On the liturgical calendar of the church in the United States, January 22 is distinguished as a day of prayer for the legal protection of unborn children. The date is set according to the day that Roe v. Wade was handed down by the Supreme Court in 1973.
I have written before about what it means to observe a “particular day of prayer and penance” in regard to the tragedy of abortion, and especially what conversations we may be called to as a part of that penance. And I have preached six years ago to protesters from Jesuit schools gathered together before the March for Life, albeit with different readings, about what it means to love our enemies in the abortion debate. And I wrote a Scripture reflection one year ago about the same Gospel, about how Jesus’ words about a kingdom divided against itself might apply to our tragic—and seemingly only deeper, even since last year—divisions over abortion.
So if any of those are what you need to hear today, please go ahead and read them. As I’ve reread those pieces, I could rewrite, or simply reprint, any of them today.

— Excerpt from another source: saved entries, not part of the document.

(** * Cloud diet analysis: the ingestion pipeline and the remote fetch job

    A shallow embedding of [data_analysis.py] (load, clean, resolve columns,
    aggregate, rank, derive ratios) and of [lambda_function.py] (ensure the
    container, download the blob, aggregate, dump JSON).

    Conventions of the embedding:
    - a pandas [float64]/[int64] value is an exact rational ([Qc], the
      canonical rationals, so that equal numbers are equal terms); rounding,
      overflow and infinities of binary floating point are not represented,
      and no property below rests on an identity that only exact arithmetic
      has (module [F64] shows the mean in binary64 where that matters);
    - a missing value ([NaN], [pd.NA]) is [None];
    - a [DataFrame] is the ordered list of its named columns, each column
      carrying its dtype (numeric or object);
    - printing, exits and exceptions are explicit: the scripts run in a small
      monad that threads the world (standard output, blob service, files)
      and stops at the first uncaught exception. *)

From Stdlib Require Import String Ascii List Bool Arith ZArith QArith Qcanon.
From Stdlib Require Import Lia Permutation Sorted OrderedTypeEx.
From Stdlib Require PrimFloat.
Import ListNotations.

Open Scope string_scope.

(* ------------------------------------------------------------------ *)
(** ** Numbers *)

Module Num.

Local Open Scope Qc_scope.

(** [len(s)] or [count] as a number of the column's dtype. *)
Definition of_nat (n : nat) : Qc := Q2Qc (inject_Z (Z.of_nat n)).

(** [Series.sum()] over values that are all present. *)
Definition sum (l : list Qc) : Qc := fold_right Qcplus 0 l.

Definition eqb (a b : Qc) : bool :=
  match a ?= b with Eq => true | _ => false end.

Definition leb (a b : Qc) : bool :=
  match a ?= b with Gt => false | _ => true end.

End Num.

(* ------------------------------------------------------------------ *)
(** ** Columns and frames *)

(** A column as [pd.read_csv] types it: numeric dtype ([select_dtypes
    (include=["number"])] keeps it) or object dtype (text). *)
Inductive column : Type :=
| NumCol (xs : list (option Qc))
| ObjCol (xs : list (option string)).

Definition DataFrame : Type := list (string * column).

(** [df.columns.tolist()] *)
Definition columns (df : DataFrame) : list string := map fst df.

(** [df[name]] ([None]: pandas raises [KeyError]). *)
Fixpoint get_col (df : DataFrame) (name : string) : option column :=
  match df with
  | [] => None
  | (n, c) :: rest => if (n =? name)%string then Some c else get_col rest name
  end.

(** [df[name] = c] for a name already among the columns. *)
Fixpoint set_col (df : DataFrame) (name : string) (c : column) : DataFrame :=
  match df with
  | [] => []
  | (n, c0) :: rest =>
      if (n =? name)%string then (n, c) :: rest
      else (n, c0) :: set_col rest name c
  end.

Definition is_numeric (c : column) : bool :=
  match c with NumCol _ => true | ObjCol _ => false end.

(** [df.select_dtypes(include=["number"]).columns.tolist()] *)
Definition numeric_cols (df : DataFrame) : list string :=
  map fst (filter (fun nc => is_numeric (snd nc)) df).

(** The frame as [read_csv] builds it: header names are made distinct. *)
Definition wf_frame (df : DataFrame) : Prop := NoDup (columns df).

(* ------------------------------------------------------------------ *)
(** ** Series operations used by the cleaning step *)

Module Series.

Local Open Scope Qc_scope.

Definition isna {A : Type} (x : option A) : bool :=
  match x with None => true | Some _ => false end.

(** [s.isna().any()] *)
Definition any_na {A : Type} (xs : list (option A)) : bool :=
  existsb isna xs.

(** [s.isna().sum()] *)
Definition count_na {A : Type} (xs : list (option A)) : nat :=
  length (filter isna xs).

(** The present values, in order ([skipna=True]). *)
Fixpoint dropna {A : Type} (xs : list (option A)) : list A :=
  match xs with
  | [] => []
  | None :: rest => dropna rest
  | Some v :: rest => v :: dropna rest
  end.

(** [s.mean()]: the mean of the present values; [NaN] when there is none. *)
Definition mean (xs : list (option Qc)) : option Qc :=
  match dropna xs with
  | [] => None
  | v :: vs => Some (Num.sum (v :: vs) / Num.of_nat (length (v :: vs)))
  end.

(** [s.fillna(v)]; filling with [NaN] changes nothing. *)
Definition fillna (xs : list (option Qc)) (v : option Qc) : list (option Qc) :=
  match v with
  | None => xs
  | Some m => map (fun x => match x with None => Some m | Some _ => x end) xs
  end.

End Series.

(* ------------------------------------------------------------------ *)
(** ** Step 2 of the pipeline: mean imputation of the numeric columns *)

(** Body of the loop [for col in numeric_cols]. *)
Definition clean_step (df : DataFrame) (col : string) : DataFrame :=
  match get_col df col with
  | Some (NumCol xs) =>
      if Series.any_na xs
      then set_col df col (NumCol (Series.fillna xs (Series.mean xs)))
      else df
  | _ => df
  end.

Definition clean (df : DataFrame) : DataFrame :=
  fold_left clean_step (numeric_cols df) df.

(** [df[cols].isna().sum().sum()] *)
Definition missing_total (df : DataFrame) (cols : list string) : nat :=
  fold_right
    (fun col acc =>
       match get_col df col with
       | Some (NumCol xs) => (Series.count_na xs + acc)%nat
       | Some (ObjCol xs) => (Series.count_na xs + acc)%nat
       | None => acc
       end) 0%nat cols.

(* ------------------------------------------------------------------ *)
(** ** Column resolver *)

(** [name in df.columns] *)
Definition has_col (df : DataFrame) (name : string) : bool :=
  existsb (String.eqb name) (columns df).

Fixpoint pick_col (df : DataFrame) (possible_names : list string)
  : option string :=
  match possible_names with
  | [] => None
  | name :: rest => if has_col df name then Some name else pick_col df rest
  end.

Definition diet_names : list string :=
  ["Diet_type"; "Diet Type"; "diet_type"; "diet"].
Definition recipe_names : list string :=
  ["Recipe_name"; "Recipe Name"; "recipe_name"; "Recipe"].
Definition cuisine_names : list string :=
  ["Cuisine_type"; "Cuisine Type"; "cuisine_type"; "Cuisine"].
Definition protein_names : list string :=
  ["Protein(g)"; "Protein"; "protein"].
Definition carbs_names : list string :=
  ["Carbs(g)"; "Carbs"; "carbs"; "Carbohydrates(g)"; "Carbohydrates"].
Definition fat_names : list string :=
  ["Fat(g)"; "Fat"; "fat"].

(** The list [required] of the script, in its order. *)
Definition required (df : DataFrame) : list (option string) :=
  [ pick_col df diet_names; pick_col df recipe_names;
    pick_col df cuisine_names; pick_col df protein_names;
    pick_col df carbs_names; pick_col df fat_names ].

(** [any(x is None for x in required)] *)
Definition any_none (l : list (option string)) : bool :=
  existsb Series.isna l.

(** The six resolved names, once none of them is [None]. *)
Record resolved : Type := mkResolved {
  diet_col : string;
  recipe_col : string;
  cuisine_col : string;
  protein_col : string;
  carbs_col : string;
  fat_col : string
}.

(* ------------------------------------------------------------------ *)
(** ** Exceptions and the script monad *)

Inductive exn : Type :=
| SystemExit (code : Z)
| KeyError (key : string)
| TypeError
| ResourceExistsError
| ResourceNotFoundError
| ServiceRequestError
| OSError.

(** [except Exception] catches every exception of the model but
    [SystemExit], which derives from [BaseException] only. *)
Definition is_Exception (e : exn) : bool :=
  match e with SystemExit _ => false | _ => true end.

Inductive result (A : Type) : Type :=
| Ok (a : A)
| Raise (e : exn).
Arguments Ok {A} a.
Arguments Raise {A} e.

Definition rbind {A B : Type} (r : result A) (k : A -> result B) : result B :=
  match r with Ok a => k a | Raise e => Raise e end.

(** The status the interpreter exits with. *)
Definition exit_status {A : Type} (r : result A) : Z :=
  match r with
  | Ok _ => 0%Z
  | Raise (SystemExit c) => c
  | Raise _ => 1%Z
  end.

(** A script over a world [W]: it returns or raises, and leaves a world. *)
Definition M (W A : Type) : Type := W -> result A * W.

Definition ret {W A : Type} (a : A) : M W A := fun w => (Ok a, w).

Definition raise {W A : Type} (e : exn) : M W A := fun w => (Raise e, w).

Definition bind {W A B : Type} (m : M W A) (k : A -> M W B) : M W B :=
  fun w => match m w with
           | (Ok a, w') => k a w'
           | (Raise e, w') => (Raise e, w')
           end.

Definition lift {W A : Type} (r : result A) : M W A := fun w => (r, w).

(** [try: body  except Exception: handler] *)
Definition try_except {W A : Type} (body : M W A) (handler : M W A) : M W A :=
  fun w => match body w with
           | (Ok a, w') => (Ok a, w')
           | (Raise e, w') =>
               if is_Exception e then handler w' else (Raise e, w')
           end.

Declare Scope script_scope.
Delimit Scope script_scope with script.
Notation "x <- m ;; k" := (bind m (fun x => k))
  (at level 61, m at next level, right associativity) : script_scope.
Notation "m ;;; k" := (bind m (fun _ => k))
  (at level 61, right associativity) : script_scope.
Notation "x <~ r ;; k" := (rbind r (fun x => k))
  (at level 61, r at next level, right associativity) : script_scope.

(* ------------------------------------------------------------------ *)
(** ** Cell values and group keys *)

(** A present cell of either dtype; group keys are such values. *)
Inductive value : Type :=
| VNum (q : Qc)
| VStr (s : string).

(** The order [groupby] sorts its keys by: numbers numerically, text by
    code point.  A column holds one kind only; across kinds numbers are
    put first, which no frame exercises. *)
Definition value_compare (a b : value) : comparison :=
  match a, b with
  | VNum x, VNum y => Qccompare x y
  | VStr s, VStr t => String.compare s t
  | VNum _, VStr _ => Lt
  | VStr _, VNum _ => Gt
  end.

Definition value_eqb (a b : value) : bool :=
  match value_compare a b with Eq => true | _ => false end.

(** The cells of a column, whatever its dtype. *)
Definition cells (c : column) : list (option value) :=
  match c with
  | NumCol xs => map (option_map VNum) xs
  | ObjCol xs => map (option_map VStr) xs
  end.

(** [df[name]] as group keys. *)
Definition key_col (df : DataFrame) (name : string)
  : result (list (option value)) :=
  match get_col df name with
  | Some c => Ok (cells c)
  | None => Raise (KeyError name)
  end.

(** [df[name]] where a numeric reduction follows: [mean] refuses text. *)
Definition num_col (df : DataFrame) (name : string)
  : result (list (option Qc)) :=
  match get_col df name with
  | Some (NumCol xs) => Ok xs
  | Some (ObjCol _) => Raise TypeError
  | None => Raise (KeyError name)
  end.

(* ------------------------------------------------------------------ *)
(** ** groupby *)

Module GroupBy.

(** Insertion of a key into the sorted list of distinct keys. *)
Fixpoint insert_key (k : value) (l : list value) : list value :=
  match l with
  | [] => [k]
  | h :: t =>
      match value_compare k h with
      | Lt => k :: l
      | Eq => l
      | Gt => h :: insert_key k t
      end
  end.

(** The group keys: distinct present keys, ascending ([sort=True],
    [dropna=True]). *)
Definition keys (ks : list (option value)) : list value :=
  fold_right insert_key [] (Series.dropna ks).

(** The members of group [k], in frame order. *)
Fixpoint select {A : Type} (ks : list (option value)) (xs : list A)
  (k : value) : list A :=
  match ks, xs with
  | Some k' :: ks', x :: xs' =>
      if value_eqb k' k then x :: select ks' xs' k else select ks' xs' k
  | None :: ks', _ :: xs' => select ks' xs' k
  | _, _ => []
  end.

(** [.head(n)] of a grouped frame: a row is kept when fewer than [n] rows
    of its group precede it; rows without a key belong to no group.
    [seen] holds the keys of the rows already passed. *)
Fixpoint head {A : Type} (key : A -> option value) (n : nat)
  (seen : list value) (rows : list A) : list A :=
  match rows with
  | [] => []
  | r :: rest =>
      match key r with
      | None => head key n seen rest
      | Some k =>
          if (length (filter (value_eqb k) seen) <? n)%nat
          then r :: head key n (k :: seen) rest
          else head key n (k :: seen) rest
      end
  end.

End GroupBy.

(** One row of the aggregate table: a diet type and its three means. *)
Record agg_row : Type := mkAgg {
  a_diet : value;
  a_protein : option Qc;
  a_carbs : option Qc;
  a_fat : option Qc
}.

(** [df.groupby(key)[[p, c, f]].mean()] *)
Definition groupby_mean (df : DataFrame) (key p c f : string)
  : result (list agg_row) :=
  (ks <~ key_col df key ;;
   _ <~ key_col df p ;;
   _ <~ key_col df c ;;
   _ <~ key_col df f ;;
   ps <~ num_col df p ;;
   cs <~ num_col df c ;;
   fs <~ num_col df f ;;
   Ok (map (fun k =>
              {| a_diet := k;
                 a_protein := Series.mean (GroupBy.select ks ps k);
                 a_carbs := Series.mean (GroupBy.select ks cs k);
                 a_fat := Series.mean (GroupBy.select ks fs k) |})
           (GroupBy.keys ks)))%script.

And honestly, realizing these pieces could run again with almost no changes is a source of sorrow and heartache. Even, maybe especially, with Roe v. Wade overturned, it feels like we are no closer to any deeper peace and justice in the United States’ long road toward recognizing the human dignity of unborn children, or offering support and care to women facing difficult or unplanned pregnancies, or helping families welcome children as a gift rather than struggle to provide for them. The hard, slow work of changing hearts and minds still lies before us.
So despite feeling like we are in the same place we’ve been a year ago, or two years ago, or ten years ago, here is where I draw some consolation from today’s readings. The responsorial psalm today asks us to echo, and share in, God’s promise to David: “My faithfulness and my mercy shall be with him.”
Faithfulness and mercy are the hallmarks by which God keeps his covenant with David, and with us. And they are also how we are called to accompany each other.
One of the liturgical options for the prayers today is the Mass for the preservation of peace and justice, and one of the available opening prayers runs as follows:
O God of peace, who are peace itself
and whom a spirit of discord cannot grasp,
nor a violent mind receive,
grant that those who are one in heart
may persevere in what is good
and that those in conflict
may forget evil and so be healed.
Through our Lord Jesus Christ, your Son,
who lives and reigns with you in the unity of the Holy Spirit, God, for ever and ever.
A spirit of discord cannot grasp God who is peace itself, nor a violent mind receive him. But faithfulness and mercy are how God approaches us—and how we can receive God and help others receive God as well.
May we respond to those with whom we are in conflict by striving to share instead in faithfulness; may we persevere in what is good and share the mercy that helps us to forget evil, and so be healed. May God make us one in heart by making our hearts, even slowly and haltingly, more like his own.